After an entry of triumph into the city, Jesus went to the temple courts, and there he overturned the tables of the money changers. He told the people, “My house will be called a house of prayer, but you are making it a den of robbers.” (Matthew 21:13)

The Pharisees demanded of Jesus, “By what authority are you doing these things?” Jesus told them the parable of the tenants. In the story, a landowner leased out his vineyard to tenants expecting them to pay him rent at harvest time. When he sent several servants to collect the rent for each harvest, the tenants maltreated them and refused to pay what was owed to the owner.

The owner was impatient with his tenants’ response to his servants, so he sent his son, thinking they would honour him and pay up. Unfortunately, they killed the owner's son, thinking that the vineyard will be theirs when the owner is dead without an heir. At the death of his son, the owner came and killed the evil tenants and leased his vineyard to trustworthy renters ready to pay their rent.

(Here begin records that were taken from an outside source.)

Record TextSide := mkTextSide {
  ts_text : TextTracker;
  ts_class : option TextClass;
  ts_grammar_class : option TextClass;
  ts_answers : list (Text * TextClass);
  ts_asked : list Asked;
  ts_arrived : list (RecognizerAnswer * MonoInstant);
  ts_server_asked : list (Sample * MonoInstant);
  ts_server_arrived : list ServerArrival;
  ts_kroko_texts : list Text;
  ts_server_texts : list Text;
  ts_streaming_text : Text;
  ts_heard : Text;
  ts_changes : list TextChange;
  ts_finalized_at : list Sample;
  ts_pauses : list PauseRecord;
  ts_recognizer : list RecognizerRecord;
}.
Definition set_ts_text (v : TextTracker) (t : TextSide) : TextSide :=
  mkTextSide v (ts_class t) (ts_grammar_class t) (ts_answers t) (ts_asked t) (ts_arrived t) (ts_server_asked t)
    (ts_server_arrived t) (ts_kroko_texts t) (ts_server_texts t) (ts_streaming_text t) (ts_heard t) (ts_changes t)
    (ts_finalized_at t) (ts_pauses t) (ts_recognizer t).
Definition set_ts_class (v : option TextClass) (t : TextSide) : TextSide :=
  mkTextSide (ts_text t) v (ts_grammar_class t) (ts_answers t) (ts_asked t) (ts_arrived t) (ts_server_asked t)
    (ts_server_arrived t) (ts_kroko_texts t) (ts_server_texts t) (ts_streaming_text t) (ts_heard t) (ts_changes t)
    (ts_finalized_at t) (ts_pauses t) (ts_recognizer t).
Definition set_ts_grammar_class (v : option TextClass) (t : TextSide) : TextSide :=
  mkTextSide (ts_text t) (ts_class t) v (ts_answers t) (ts_asked t) (ts_arrived t) (ts_server_asked t)
    (ts_server_arrived t) (ts_kroko_texts t) (ts_server_texts t) (ts_streaming_text t) (ts_heard t) (ts_changes t)
    (ts_finalized_at t) (ts_pauses t) (ts_recognizer t).
Definition set_ts_answers (v : list (Text * TextClass)) (t : TextSide) : TextSide :=
  mkTextSide (ts_text t) (ts_class t) (ts_grammar_class t) v (ts_asked t) (ts_arrived t) (ts_server_asked t)
    (ts_server_arrived t) (ts_kroko_texts t) (ts_server_texts t) (ts_streaming_text t) (ts_heard t) (ts_changes t)
    (ts_finalized_at t) (ts_pauses t) (ts_recognizer t).
Definition set_ts_asked (v : list Asked) (t : TextSide) : TextSide :=
  mkTextSide (ts_text t) (ts_class t) (ts_grammar_class t) (ts_answers t) v (ts_arrived t) (ts_server_asked t)
    (ts_server_arrived t) (ts_kroko_texts t) (ts_server_texts t) (ts_streaming_text t) (ts_heard t) (ts_changes t)
    (ts_finalized_at t) (ts_pauses t) (ts_recognizer t).
Definition set_ts_arrived (v : list (RecognizerAnswer * MonoInstant)) (t : TextSide) : TextSide :=
  mkTextSide (ts_text t) (ts_class t) (ts_grammar_class t) (ts_answers t) (ts_asked t) v (ts_server_asked t)
    (ts_server_arrived t) (ts_kroko_texts t) (ts_server_texts t) (ts_streaming_text t) (ts_heard t) (ts_changes t)
    (ts_finalized_at t) (ts_pauses t) (ts_recognizer t).
Definition set_ts_server_asked (v : list (Sample * MonoInstant)) (t : TextSide) : TextSide :=
  mkTextSide (ts_text t) (ts_class t) (ts_grammar_class t) (ts_answers t) (ts_asked t) (ts_arrived t) v
    (ts_server_arrived t) (ts_kroko_texts t) (ts_server_texts t) (ts_streaming_text t) (ts_heard t) (ts_changes t)
    (ts_finalized_at t) (ts_pauses t) (ts_recognizer t).
Definition set_ts_server_arrived (v : list ServerArrival) (t : TextSide) : TextSide :=
  mkTextSide (ts_text t) (ts_class t) (ts_grammar_class t) (ts_answers t) (ts_asked t) (ts_arrived t)
    (ts_server_asked t) v (ts_kroko_texts t) (ts_server_texts t) (ts_streaming_text t) (ts_heard t) (ts_changes t)
    (ts_finalized_at t) (ts_pauses t) (ts_recognizer t).
Definition set_ts_kroko_texts (v : list Text) (t : TextSide) : TextSide :=
  mkTextSide (ts_text t) (ts_class t) (ts_grammar_class t) (ts_answers t) (ts_asked t) (ts_arrived t)
    (ts_server_asked t) (ts_server_arrived t) v (ts_server_texts t) (ts_streaming_text t) (ts_heard t)
    (ts_changes t) (ts_finalized_at t) (ts_pauses t) (ts_recognizer t).
Definition set_ts_server_texts (v : list Text) (t : TextSide) : TextSide :=
  mkTextSide (ts_text t) (ts_class t) (ts_grammar_class t) (ts_answers t) (ts_asked t) (ts_arrived t)
    (ts_server_asked t) (ts_server_arrived t) (ts_kroko_texts t) v (ts_streaming_text t) (ts_heard t) (ts_changes t)
    (ts_finalized_at t) (ts_pauses t) (ts_recognizer t).
Definition set_ts_streaming_text (v : Text) (t : TextSide) : TextSide :=
  mkTextSide (ts_text t) (ts_class t) (ts_grammar_class t) (ts_answers t) (ts_asked t) (ts_arrived t)
    (ts_server_asked t) (ts_server_arrived t) (ts_kroko_texts t) (ts_server_texts t) v (ts_heard t) (ts_changes t)
    (ts_finalized_at t) (ts_pauses t) (ts_recognizer t).
Definition set_ts_heard (v : Text) (t : TextSide) : TextSide :=
  mkTextSide (ts_text t) (ts_class t) (ts_grammar_class t) (ts_answers t) (ts_asked t) (ts_arrived t)
    (ts_server_asked t) (ts_server_arrived t) (ts_kroko_texts t) (ts_server_texts t) (ts_streaming_text t) v
    (ts_changes t) (ts_finalized_at t) (ts_pauses t) (ts_recognizer t).
Definition set_ts_changes (v : list TextChange) (t : TextSide) : TextSide :=
  mkTextSide (ts_text t) (ts_class t) (ts_grammar_class t) (ts_answers t) (ts_asked t) (ts_arrived t)
    (ts_server_asked t) (ts_server_arrived t) (ts_kroko_texts t) (ts_server_texts t) (ts_streaming_text t)
    (ts_heard t) v (ts_finalized_at t) (ts_pauses t) (ts_recognizer t).
Definition set_ts_finalized_at (v : list Sample) (t : TextSide) : TextSide :=
  mkTextSide (ts_text t) (ts_class t) (ts_grammar_class t) (ts_answers t) (ts_asked t) (ts_arrived t)
    (ts_server_asked t) (ts_server_arrived t) (ts_kroko_texts t) (ts_server_texts t) (ts_streaming_text t)
    (ts_heard t) (ts_changes t) v (ts_pauses t) (ts_recognizer t).
Definition set_ts_pauses (v : list PauseRecord) (t : TextSide) : TextSide :=
  mkTextSide (ts_text t) (ts_class t) (ts_grammar_class t) (ts_answers t) (ts_asked t) (ts_arrived t)
    (ts_server_asked t) (ts_server_arrived t) (ts_kroko_texts t) (ts_server_texts t) (ts_streaming_text t)
    (ts_heard t) (ts_changes t) (ts_finalized_at t) v (ts_recognizer t).
Definition set_ts_recognizer (v : list RecognizerRecord) (t : TextSide) : TextSide :=
  mkTextSide (ts_text t) (ts_class t) (ts_grammar_class t) (ts_answers t) (ts_asked t) (ts_arrived t)
    (ts_server_asked t) (ts_server_arrived t) (ts_kroko_texts t) (ts_server_texts t) (ts_streaming_text t)
    (ts_heard t) (ts_changes t) (ts_finalized_at t) (ts_pauses t) v.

The Pharisees understood Jesus was saying they were the evil tenants unwilling to honour God or His Son. Jesus, as the Son of God, made it clear he knew they were set on killing him as they had rejected and killed other prophets before Jesus. The Pharisees were unwilling to consider that all the signs and wonders that Jesus had accomplished before them were so they could see God’s leadership of His people was changing and they needed to accept it.

Some need to stop ignoring and rejecting God and His Son. Some need to stop being as self-assured as the Pharisees. In the parable, the landowner (God) was extremely patient, giving the tenants many chances to honour him and share with him what was rightfully his. The tenants did not own the vineyard, but they could have enjoyed it and paid the owner what was due. Instead, they brought about their own destruction. May we turn to God in humility and openness to learn from Him before his patience is ended.